What is the number of lines below that contain the word "Fixpoint"? Respond with that number alone.
::: DATA SECTION :::
(** * LearningGoTheHardWay: the exercises and solutions of modules 01 and 02

    A shallow embedding of the Go functions of
    - [modules/01-basics/solutions/exercise1_fix_bugs.go],
    - [modules/02-types-interfaces/exercises/exercise1_shapes.go],
    - [modules/02-types-interfaces/exercises/exercise2_type_assertions.go],
    - [modules/02-types-interfaces/solutions/exercise2_type_assertions.go],
    and the properties the specification states about them.

    Conventions.
    - Go's [int] is the 64-bit two's complement integer of the amd64 and
      arm64 ports: a [Z] in the range of [GoInt.is_int], every arithmetic
      operation followed by [GoInt.wrap].
    - Go's [float64] is the kernel's binary64 float; operations are the
      IEEE 754 ones, rounded after each operation (no fused multiply-add).
    - Go's [string] is a sequence of bytes: [string].
    - A slice that is only read is the list of its elements; a slice
      that is written to is a window on an array kept in a heap, so that
      slices can share elements.
    - A map is a reference to a finite map kept in a heap.
    - A pointer to a struct that is only read is nil or the struct.
    - A value of type [interface{}] is a [value]: nil, or a dynamic type
      together with a value of that type.
    - A function returns an [outcome], a result or a panic, and the state
      it leaves: it is a computation in the monad [Go]. *)

From Stdlib Require Import ZArith Lia List Ascii String.
From Stdlib Require Import Floats.PrimFloat Floats.FloatOps Floats.SpecFloat.
From Stdlib Require Import QArith Qpower Lqa.
From stdpp Require Import gmap strings list fin_maps pretty.

Local Open Scope Z_scope.

(** ** Go's machine integers *)

Module GoInt.

Definition intSize : Z := 64.
Definition MaxInt : Z := 2 ^ (intSize - 1) - 1.
Definition MinInt : Z := - 2 ^ (intSize - 1).

Definition is_int (z : Z) : Prop := MinInt <= z <= MaxInt.

(** Reduction of a mathematical integer to the representable one that is
    congruent to it modulo [2 ^ intSize]. *)
Definition wrap (z : Z) : Z :=
  (z + 2 ^ (intSize - 1)) mod 2 ^ intSize - 2 ^ (intSize - 1).

Definition add (a b : Z) : Z := wrap (a + b).
Definition sub (a b : Z) : Z := wrap (a - b).

End GoInt.

(** ** Outcomes, and the monad of functions that touch a state *)

(** A call either returns or panics with a run-time error. *)
Inductive outcome (A : Type) : Type :=
  | Returns (a : A)
  | Panics (msg : string).
Arguments Returns {A} a.
Arguments Panics {A} msg.

(** Two outcomes that are the same result, or a panic both: the message
    of the panic is not compared. *)
Definition same_outcome {A} (r r' : outcome A) : Prop :=
  match r, r' with
  | Returns a, Returns a' => a = a'
  | Panics _, Panics _ => True
  | _, _ => False
  end.

(** A function that reads or writes a state [S] (the heap of maps, the
    standard output).  The state survives a panic: what was written stays
    written. *)
Definition Go (S A : Type) : Type := S -> outcome A * S.

#[global] Instance Go_ret {S} : MRet (Go S) := fun A a s => (Returns a, s).
#[global] Instance Go_bind {S} : MBind (Go S) := fun A B k m s =>
  match m s with
  | (Returns a, s') => k a s'
  | (Panics msg, s') => (Panics msg, s')
  end.

Definition panic {S A} (msg : string) : Go S A := fun s => (Panics msg, s).

(** A call of a method that reads its receiver and nothing else: the
    state is left as it is, whether the method returns or panics. *)
Definition call {S A} (result : outcome A) : Go S A := fun s => (result, s).

(** A computation that leaves the state as it is and whose outcome does
    not depend on the state. *)
Definition stateless {S A} (m : Go S A) : Prop :=
  forall s s' : S, m s = ((m s').1, s).

(** The statements of a loop body run for each element in turn. *)
Fixpoint for_each {S A} (l : list A) (body : A -> Go S unit) : Go S unit :=
  match l with
  | [] => mret tt
  | x :: l' => body x ≫= fun _ => for_each l' body
  end.

(** A [range] loop whose body assigns the variable [acc]. *)
Fixpoint fold_each {S A B} (l : list A) (body : A -> B -> Go S B) (acc : B) : Go S B :=
  match l with
  | [] => mret acc
  | x :: l' => body x acc ≫= fold_each l' body
  end.

(** [for i := lo; i < hi; i++ { body }], for a body that assigns neither
    [i] nor what [hi] is computed from: [i] takes the values [lo], ...,
    [hi - 1], none of them beyond the range of [int]. *)
Definition for_count {S} (lo hi : Z) (body : Z -> Go S unit) : Go S unit :=
  for_each (seqZ lo (hi - lo)) body.

Definition fold_count {S B} (lo hi : Z) (body : Z -> B -> Go S B) (acc : B) : Go S B :=
  fold_each (seqZ lo (hi - lo)) body acc.

(** [l[i]] on a slice that is only read: a panic when [i] is not an
    index of the slice. *)
Definition index_slice {S A} (l : list A) (i : Z) : Go S A :=
  if i <? 0 then panic "index out of range"
  else
    match l !! Z.to_nat i with
    | Some x => mret x
    | None => panic "index out of range"
    end.

(** ** Go's maps: references into a heap *)

Module GoMap.

Definition loc : Type := positive.

(** A value of a map type: the nil map, or a reference to an allocated
    map.  Copies of the value alias the same map. *)
Inductive ref : Type :=
  | nil
  | at_loc (l : loc).

Section Ops.
Context {V : Type}.

(** The order in which [range] visits the entries of a map is not
    specified by the language: it is some enumeration of the
    entries. *)
Variable range_order : gmap string V -> list (string * V).

(** What a map holds; the nil map reads as the empty map. *)
Definition contents (m : ref) (h : gmap loc (gmap string V)) : gmap string V :=
  match m with
  | nil => ∅
  | at_loc l => default ∅ (h !! l)
  end.

(** [make(map[string]V)] *)
Definition make : Go (gmap loc (gmap string V)) ref := fun h =>
  let l := fresh (dom h) in
  (Returns (at_loc l), <[l := ∅]> h).

(** [v, ok := m[key]] *)
Definition index (m : ref) (key : string) : Go (gmap loc (gmap string V)) (option V) :=
  fun h => (Returns (contents m h !! key), h).

(** [m[key] = v] *)
Definition store (m : ref) (key : string) (v : V) : Go (gmap loc (gmap string V)) unit :=
  fun h =>
    match m with
    | nil => (Panics "assignment to entry in nil map", h)
    | at_loc l => (Returns tt, <[l := <[key := v]> (contents m h)]> h)
    end.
:::
→ **TASK RESPONSE**:
2